Rationale: One of the most commonly cited reasons for chronic cannabis use is to cope with stress. Consistent with this, cannabis users have shown reduced emotional arousal and dampened stress reactivity in response to negative imagery.
Objectives: To our knowledge, the present study represents the first to examine the effects of an acute stress manipulation on subjective stress and salivary cortisol in chronic cannabis users compared to non-users.
Methods: Forty cannabis users and 42 non-users were randomly assigned to complete either the stress or no stress conditions of the Maastricht Acute Stress Test (MAST). The stress condition of the MAST manipulates both physiological (placing hand in ice bath) and psychosocial stress (performing math under conditions of social evaluation).
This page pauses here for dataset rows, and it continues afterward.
(** * Raiku deterministic battle simulator: a shallow embedding

    The development follows [src/battleEngine.ts], [src/seedRng.ts] and
    [src/types.ts]; the browser build [web/app.js] repeats the engine and
    is followed where it differs.

    Conventions of the embedding.

    - A JavaScript string is the list of its UTF-16 code units
      ([jsstring]); [str.length] is [length] and [str.charCodeAt i] is
      the i-th element.
    - The results of the 32-bit operators ([^], [|], [<<], [>>>],
      [Math.imul]) are kept as their residue in [0, 2^32).  JavaScript
      reads some of them as signed; the signed and the unsigned reading
      differ by a multiple of 2^32 and every consumer in the generator
      reduces modulo 2^32 again.
    - A [number] of the engine (hit points, damage, attack, defense,
      speed, critChance, skillMultiplier and every intermediate result)
      is a binary64 value: [NaN], one of the two infinities, or [Num q],
      the binary64 value nearest to the rational [q], as a numeric
      literal denotes it.  The operators of module [B64] round to
      nearest, ties to even, with 53 bits, gradual underflow from 2^-1074
      and overflow to an infinity at 2^1024.  The two zeros are one
      value: the engine never divides, and nothing it does tells them
      apart.  [Number::toString] is written out, since the log and its
      digest carry the digits.
    - The generator works on 32-bit integers; a roll, a multiple of 2^-32
      below 1, is kept as the exact rational it is and enters the
      arithmetic of the engine as [Num roll].  The round counter and
      [maxRounds] are whole and are kept in [Z].
    - Objects shared by reference (the fighters inside [teams], pointed
      to from the per-round turn list and returned by [chooseTarget]) are
      modelled by a store, the two team lists, and references that are
      positions in those lists.
    - The mutable generator is passed explicitly: every function that
      calls [rng.next] or [rng.nextInt] takes the generator state and
      returns the new one.
    - [Array.prototype.sort], [JSON.stringify] and the SHA-256 of
      [node:crypto] belong to the host.  The sort is an argument of the
      engine ([HostSort]), since the order of its comparator calls is the
      host's; two insertion sorts that differ in the order of the
      arguments they hand to the comparator instantiate it where the
      model is run.  The serialisation and the hash are written out. *)

From Stdlib Require Import ZArith QArith Qround Qabs Qpower Qminmax Lia Lqa.
From Stdlib Require Import List Bool String Ascii.
From Stdlib Require Import Sorting.Permutation Sorting.Sorted.
From stdpp Require Import base relations list sorting.
Import ListNotations.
Participants gave baseline subjective stress ratings before, during, and after the stress manipulation. Cortisol was measured from saliva samples obtained before and after the stress manipulation. Further, cannabis cravings and symptoms of withdrawal were measured.
Results: Subjective stress ratings and cortisol levels were significantly higher in non-users in the stress condition relative to non-users in the no stress condition. In contrast, cannabis users demonstrated blunted stress reactivity; specifically, they showed no increase in cortisol and a significantly smaller increase in subjective stress ratings. The stress manipulation had no impact on cannabis users' self-reported cravings or withdrawal symptoms.
Conclusion: Chronic cannabis use is associated with blunted stress reactivity. Future research is needed to determine whether this helps to confer resiliency or vulnerability to stress-related psychopathology as well as the mechanisms underlying this effect.
Keywords: Cannabis; Cortisol; Craving; Marijuana; Stress; Withdrawal.